S.S.CHADHA,J. - (1.)THESE three references under S. 256(1) of the IT Act, 1961 (hereinafter referred to as "the Act"), raise the following question of law for the opinion of this Court :
"Whether, on the facts and in the circumstances of the case, the Tribunal was right in holding that the premium on issue of shares amounting to Rs. 24,000 in 1967 -68, Rs. 83,000 in 1968 -69 and Rs. 12,000 in 1969 -70 assessment year was not a revenue receipt includible in the total income of the company -

(2.)THE facts are these. The three assessment years under reference are 1967 -68, 1968 -69 and 1969 -70 of which the relevant previous years are the years ending September 30, 1966, September 30, 1967, and September 30, 1968, respectively. The assessee had 136 unissued equity shares of the face value of Rs. 500 each. By a resolution No. 25/64 dated January 30, 1965, the board of directors of the assessee resolved that the unissued equity shares of the company of Rs. 500 each be thereafter issued at a premium of Rs. 1,000 per share. In pursuance of this resolution of the Board, out of 136 unissued equity shares, 34 shares were allotted during the accounting period relevant to the asst. year 1967 -68, 83 were allotted in the accounting period relevant to the asst. year 1968 -69 and 12 were allotted in the accounting period relevant to the asst. yr. 1969 -70. The shares were allotted on premium of Rs. 1,000 each. The assessee owned a building called Coronation Hotel Building in the heart of the city. The main business of the assessee was to organise trade in oil and oil seeds. This was, however, suspended by the Forward Markets Commission in June, 1964. The trading was resumed in October, 1964, but again banned from September 30, 1965. Thereafter, for a long time, the assessee could not do its business. The shares were allotted at a premium and the allottees were also given office accommodation in the buildng owned by the assessee.
(3.)WHEN the assessment for the three assessment years was completed, the ITO came to the conclusion that the assessee company had devised a novel method of charging revenue receipts from the new tenants under the guise of share premium. Eight different reasons were given by the ITO for coming to this conclusion. The ITO then came to the conclusion : " The assessee gave a wrong nomenclature of share premium but it was not share premium in fact. Neither is it an advance rent nor a deposit to be adjusted against future rent, but it is a revenue receipt assessable under the head Income from 'other sources' in the hands of the assessee company". The ITO, accordingly, included Rs. 24,000 in the first year, Rs. 83,000 in the second year and Rs. 12,000 in the third year as the assessee's income under the head "Income from other sources".

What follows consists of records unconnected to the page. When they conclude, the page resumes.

(** ** The types of objects *)

Fixpoint types_loop (n : nat) (x : memfrs) (t : target) (table i old : Z) (len ptr : Z) : res (list (list Z)) :=
  match n with
  | O => Ret []
  | S n' =>
      let '(ret, object_type_ptr) := rw_word 8 t (u64 (table + 8 * i)) old in
      if negb (ret =? 0) then types_loop n' x t table (i + 1) object_type_ptr len ptr
      else
        l ← struct_word ts 2 x t 0 len object_type_ptr false "_OBJECT_TYPE" ["#Name"; "#Length"]%string;
        let len := if l.1 =? -1 then 0 else l.2 in
        b ← struct_word ts 8 x t 0 ptr object_type_ptr false "_OBJECT_TYPE" ["#Name"; "*Buffer"]%string;
        let ptr := if b.1 =? -1 then 0 else b.2 in
        let '(ret, buf) := memfrs_get_virmem_content t 0 ptr (junk_bytes 256) in
        if negb (ptr =? 0) && negb (ret =? -1) then
          name ← path_text len buf;
          rest ← types_loop n' x t table (i + 1) object_type_ptr len ptr;
          Ret (c_string name :: rest)
        else types_loop n' x t table (i + 1) object_type_ptr len ptr
  end.

(** [inr None] is NULL without an error number. *)
Definition memfrs_enum_handles_types (x : memfrs) (kpcr_ptr : Z) (cpu : option target)
  : res ((list (list Z) + option MEMFRS_ERRNO) * memfrs) :=
  if negb (memfrs_check_struct_info x) then Ret (inr (Some MEMFRS_ERR_NOT_LOADED_STRUCTURE), x)
  else if negb (memfrs_check_globalvar_info x) then Ret (inr (Some MEMFRS_ERR_NOT_LOADED_GLOBAL_STRUCTURE), x)
  else if kpcr_ptr =? 0 then Ret (inr (Some MEMFRS_ERR_NOT_FOUND_KPCR), x)
  else
    match cpu with
    | None => Ret (inr (Some MEMFRS_ERR_INVALID_CPU), x)
    | Some t =>
        o ← memfrs_get_nested_field_offset ts x "_OBJECT_TYPE" ["Name"]%string;
        match o with
        | None => Ret (inr None, x)
        | Some _ =>
            x ← kernel_base junk x t;
            table ← gvar_ptr x "ObTypeIndexTable";
            l ← types_loop 256 x t table 0 (junk_word 8) (junk_word 2) (junk_word 8);
            Ret (inl l, x)
        end
    end.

The assessee came up in appeal before the AAC. The AAC deleted the additions on the ground that the amounts in question could not be treated as revenue receipt. Being dissatisfied with the decision of the AAC, the ITO came in appeal before the Tribunal. In appeal before the Tribunal, it was contended on behalf of the Revenue that the amounts clearly represented revenue receipt in the hands of the assessee. The Tribunal for reasons recorded upheld the decision of the AAC and dismissed the Departmental appeal.